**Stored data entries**
#####

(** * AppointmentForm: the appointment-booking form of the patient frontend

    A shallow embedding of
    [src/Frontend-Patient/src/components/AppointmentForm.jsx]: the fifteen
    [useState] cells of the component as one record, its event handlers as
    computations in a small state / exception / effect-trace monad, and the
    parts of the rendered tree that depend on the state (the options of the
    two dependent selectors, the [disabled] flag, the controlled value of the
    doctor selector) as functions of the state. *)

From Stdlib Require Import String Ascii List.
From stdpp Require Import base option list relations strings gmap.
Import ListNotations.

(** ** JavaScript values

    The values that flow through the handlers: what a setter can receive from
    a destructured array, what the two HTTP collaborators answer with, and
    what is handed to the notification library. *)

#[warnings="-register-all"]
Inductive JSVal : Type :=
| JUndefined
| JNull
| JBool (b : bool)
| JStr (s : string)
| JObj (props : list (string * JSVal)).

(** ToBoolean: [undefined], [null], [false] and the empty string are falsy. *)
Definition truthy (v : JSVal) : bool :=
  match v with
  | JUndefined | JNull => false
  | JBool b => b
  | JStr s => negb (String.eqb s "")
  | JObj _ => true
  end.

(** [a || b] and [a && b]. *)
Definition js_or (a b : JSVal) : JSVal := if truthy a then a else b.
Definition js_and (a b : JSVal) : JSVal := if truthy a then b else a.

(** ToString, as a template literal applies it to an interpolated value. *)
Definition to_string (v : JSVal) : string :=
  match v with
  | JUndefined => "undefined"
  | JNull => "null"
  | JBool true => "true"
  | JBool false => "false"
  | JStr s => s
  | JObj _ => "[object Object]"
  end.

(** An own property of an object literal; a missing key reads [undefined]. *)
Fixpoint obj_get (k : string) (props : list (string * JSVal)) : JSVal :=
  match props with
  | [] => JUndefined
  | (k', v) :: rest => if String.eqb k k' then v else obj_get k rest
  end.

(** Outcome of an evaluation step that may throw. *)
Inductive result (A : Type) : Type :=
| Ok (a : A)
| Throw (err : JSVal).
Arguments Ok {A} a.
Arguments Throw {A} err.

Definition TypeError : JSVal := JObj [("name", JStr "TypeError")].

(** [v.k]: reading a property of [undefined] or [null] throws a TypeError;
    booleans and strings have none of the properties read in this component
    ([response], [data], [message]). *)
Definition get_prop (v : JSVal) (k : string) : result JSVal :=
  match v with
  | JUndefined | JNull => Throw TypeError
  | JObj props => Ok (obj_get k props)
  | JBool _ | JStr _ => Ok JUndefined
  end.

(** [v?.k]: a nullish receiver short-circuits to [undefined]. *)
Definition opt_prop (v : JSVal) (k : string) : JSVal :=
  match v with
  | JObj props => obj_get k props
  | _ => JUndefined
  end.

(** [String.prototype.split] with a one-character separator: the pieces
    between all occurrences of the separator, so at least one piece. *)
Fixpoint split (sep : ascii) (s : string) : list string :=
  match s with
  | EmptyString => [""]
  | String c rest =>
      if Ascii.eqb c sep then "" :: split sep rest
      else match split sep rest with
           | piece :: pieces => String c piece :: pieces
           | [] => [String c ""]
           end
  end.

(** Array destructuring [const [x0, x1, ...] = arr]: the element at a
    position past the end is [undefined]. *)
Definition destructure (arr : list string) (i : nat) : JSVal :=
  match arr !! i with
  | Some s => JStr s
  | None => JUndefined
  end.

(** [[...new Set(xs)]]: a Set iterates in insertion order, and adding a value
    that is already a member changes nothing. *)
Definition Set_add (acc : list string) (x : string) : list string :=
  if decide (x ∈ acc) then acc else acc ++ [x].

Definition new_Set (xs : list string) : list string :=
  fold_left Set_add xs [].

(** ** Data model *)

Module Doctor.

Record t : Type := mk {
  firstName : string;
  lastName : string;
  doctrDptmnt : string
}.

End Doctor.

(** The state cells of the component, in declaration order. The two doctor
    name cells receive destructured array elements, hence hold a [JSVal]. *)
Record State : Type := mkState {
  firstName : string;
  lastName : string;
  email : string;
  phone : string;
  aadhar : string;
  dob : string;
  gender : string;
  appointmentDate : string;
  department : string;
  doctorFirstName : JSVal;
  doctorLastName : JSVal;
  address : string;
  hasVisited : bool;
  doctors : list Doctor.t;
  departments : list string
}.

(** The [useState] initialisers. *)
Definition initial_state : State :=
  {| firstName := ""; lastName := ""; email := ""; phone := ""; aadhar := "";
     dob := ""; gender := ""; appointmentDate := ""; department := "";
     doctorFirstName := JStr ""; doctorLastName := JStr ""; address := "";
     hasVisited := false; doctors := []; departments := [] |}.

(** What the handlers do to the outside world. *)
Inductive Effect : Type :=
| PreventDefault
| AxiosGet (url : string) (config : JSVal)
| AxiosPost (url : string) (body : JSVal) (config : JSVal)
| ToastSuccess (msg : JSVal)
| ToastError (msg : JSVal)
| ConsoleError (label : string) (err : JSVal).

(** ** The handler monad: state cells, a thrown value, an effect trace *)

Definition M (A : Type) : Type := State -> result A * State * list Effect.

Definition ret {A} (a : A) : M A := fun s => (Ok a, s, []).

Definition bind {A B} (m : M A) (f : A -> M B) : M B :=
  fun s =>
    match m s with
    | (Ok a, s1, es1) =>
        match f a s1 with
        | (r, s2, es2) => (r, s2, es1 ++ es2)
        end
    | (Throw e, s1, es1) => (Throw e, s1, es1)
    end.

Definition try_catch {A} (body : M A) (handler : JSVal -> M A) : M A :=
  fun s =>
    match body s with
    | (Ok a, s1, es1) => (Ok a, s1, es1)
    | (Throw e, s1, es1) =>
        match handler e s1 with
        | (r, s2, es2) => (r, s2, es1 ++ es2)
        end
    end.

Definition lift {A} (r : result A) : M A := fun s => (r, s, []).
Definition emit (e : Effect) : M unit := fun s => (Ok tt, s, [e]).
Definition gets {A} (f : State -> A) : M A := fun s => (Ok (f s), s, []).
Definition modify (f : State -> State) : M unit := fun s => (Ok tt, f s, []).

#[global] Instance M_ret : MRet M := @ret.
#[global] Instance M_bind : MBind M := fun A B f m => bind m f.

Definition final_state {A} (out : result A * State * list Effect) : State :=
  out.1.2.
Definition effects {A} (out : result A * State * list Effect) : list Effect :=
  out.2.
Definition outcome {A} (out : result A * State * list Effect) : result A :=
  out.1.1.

#####

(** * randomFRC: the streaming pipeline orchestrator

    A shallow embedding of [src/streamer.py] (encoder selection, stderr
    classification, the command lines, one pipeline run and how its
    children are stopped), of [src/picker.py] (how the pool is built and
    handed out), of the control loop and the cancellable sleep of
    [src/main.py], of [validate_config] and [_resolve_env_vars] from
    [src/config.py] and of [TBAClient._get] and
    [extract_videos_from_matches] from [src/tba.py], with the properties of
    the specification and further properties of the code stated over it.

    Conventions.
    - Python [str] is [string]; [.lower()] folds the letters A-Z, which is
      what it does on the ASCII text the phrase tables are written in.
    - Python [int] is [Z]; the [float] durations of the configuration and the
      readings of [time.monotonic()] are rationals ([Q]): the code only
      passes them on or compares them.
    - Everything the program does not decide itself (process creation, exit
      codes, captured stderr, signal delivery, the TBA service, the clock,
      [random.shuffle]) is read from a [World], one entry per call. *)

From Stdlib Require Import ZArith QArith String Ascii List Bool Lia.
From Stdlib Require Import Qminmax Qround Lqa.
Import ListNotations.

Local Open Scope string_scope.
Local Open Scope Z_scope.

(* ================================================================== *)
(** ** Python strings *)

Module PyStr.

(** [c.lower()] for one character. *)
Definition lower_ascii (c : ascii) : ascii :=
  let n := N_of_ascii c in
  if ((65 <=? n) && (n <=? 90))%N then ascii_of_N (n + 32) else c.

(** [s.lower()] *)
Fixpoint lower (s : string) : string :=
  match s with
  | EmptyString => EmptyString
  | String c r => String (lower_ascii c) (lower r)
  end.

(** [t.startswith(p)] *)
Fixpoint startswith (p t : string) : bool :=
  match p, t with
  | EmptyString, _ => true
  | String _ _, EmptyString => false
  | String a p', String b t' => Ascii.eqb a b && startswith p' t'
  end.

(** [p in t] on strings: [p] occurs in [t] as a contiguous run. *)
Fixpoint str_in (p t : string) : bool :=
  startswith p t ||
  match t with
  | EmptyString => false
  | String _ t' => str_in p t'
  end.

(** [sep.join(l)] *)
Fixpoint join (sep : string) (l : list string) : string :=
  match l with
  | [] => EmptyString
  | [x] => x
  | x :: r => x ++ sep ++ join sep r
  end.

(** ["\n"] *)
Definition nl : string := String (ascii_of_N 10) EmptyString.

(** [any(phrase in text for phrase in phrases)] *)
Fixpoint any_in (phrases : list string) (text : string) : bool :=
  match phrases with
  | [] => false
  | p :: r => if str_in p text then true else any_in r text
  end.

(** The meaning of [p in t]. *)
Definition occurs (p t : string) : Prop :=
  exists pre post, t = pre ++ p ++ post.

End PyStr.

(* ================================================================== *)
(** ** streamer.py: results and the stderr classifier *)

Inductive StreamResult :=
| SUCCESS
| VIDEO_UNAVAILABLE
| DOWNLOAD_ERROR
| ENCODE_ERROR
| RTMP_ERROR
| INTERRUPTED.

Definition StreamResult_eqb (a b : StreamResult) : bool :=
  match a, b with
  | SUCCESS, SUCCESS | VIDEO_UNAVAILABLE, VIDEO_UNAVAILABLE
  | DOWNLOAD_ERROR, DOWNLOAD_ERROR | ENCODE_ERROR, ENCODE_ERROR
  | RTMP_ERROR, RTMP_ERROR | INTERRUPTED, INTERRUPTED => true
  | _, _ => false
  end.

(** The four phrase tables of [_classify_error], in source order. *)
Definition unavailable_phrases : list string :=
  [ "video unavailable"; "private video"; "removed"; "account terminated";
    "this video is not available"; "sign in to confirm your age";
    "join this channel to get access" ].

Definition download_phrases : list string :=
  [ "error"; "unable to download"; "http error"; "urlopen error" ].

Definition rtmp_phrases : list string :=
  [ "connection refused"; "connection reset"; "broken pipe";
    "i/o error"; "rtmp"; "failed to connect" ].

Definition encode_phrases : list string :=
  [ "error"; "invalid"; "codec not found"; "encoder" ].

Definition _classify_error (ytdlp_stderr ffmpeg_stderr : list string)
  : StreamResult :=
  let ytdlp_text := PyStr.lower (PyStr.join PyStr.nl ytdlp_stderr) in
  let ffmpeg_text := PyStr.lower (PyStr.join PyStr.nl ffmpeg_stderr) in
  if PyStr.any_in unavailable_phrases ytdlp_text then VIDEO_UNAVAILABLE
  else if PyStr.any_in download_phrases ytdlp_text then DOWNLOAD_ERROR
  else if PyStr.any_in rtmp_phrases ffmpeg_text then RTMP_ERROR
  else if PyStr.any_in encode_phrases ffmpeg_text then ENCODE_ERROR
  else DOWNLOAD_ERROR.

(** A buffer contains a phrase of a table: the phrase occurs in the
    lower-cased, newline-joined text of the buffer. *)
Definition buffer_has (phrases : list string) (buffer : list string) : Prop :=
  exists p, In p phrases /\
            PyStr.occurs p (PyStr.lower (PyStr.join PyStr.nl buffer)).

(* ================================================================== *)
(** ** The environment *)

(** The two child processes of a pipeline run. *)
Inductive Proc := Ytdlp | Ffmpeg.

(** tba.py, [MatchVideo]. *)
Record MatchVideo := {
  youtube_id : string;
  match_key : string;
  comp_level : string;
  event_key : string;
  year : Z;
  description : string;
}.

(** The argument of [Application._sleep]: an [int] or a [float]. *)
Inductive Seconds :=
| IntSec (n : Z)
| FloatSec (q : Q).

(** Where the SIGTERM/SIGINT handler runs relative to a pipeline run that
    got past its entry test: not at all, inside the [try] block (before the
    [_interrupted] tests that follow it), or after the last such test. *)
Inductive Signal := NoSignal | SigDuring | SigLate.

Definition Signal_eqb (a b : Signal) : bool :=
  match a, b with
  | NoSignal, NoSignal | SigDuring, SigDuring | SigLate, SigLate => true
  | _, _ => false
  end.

#####

**Assignment**
Above are some records; copy each line there that contains "encoder".

**Expected output**
    A shallow embedding of [src/streamer.py] (encoder selection, stderr
  [ "error"; "invalid"; "codec not found"; "encoder" ].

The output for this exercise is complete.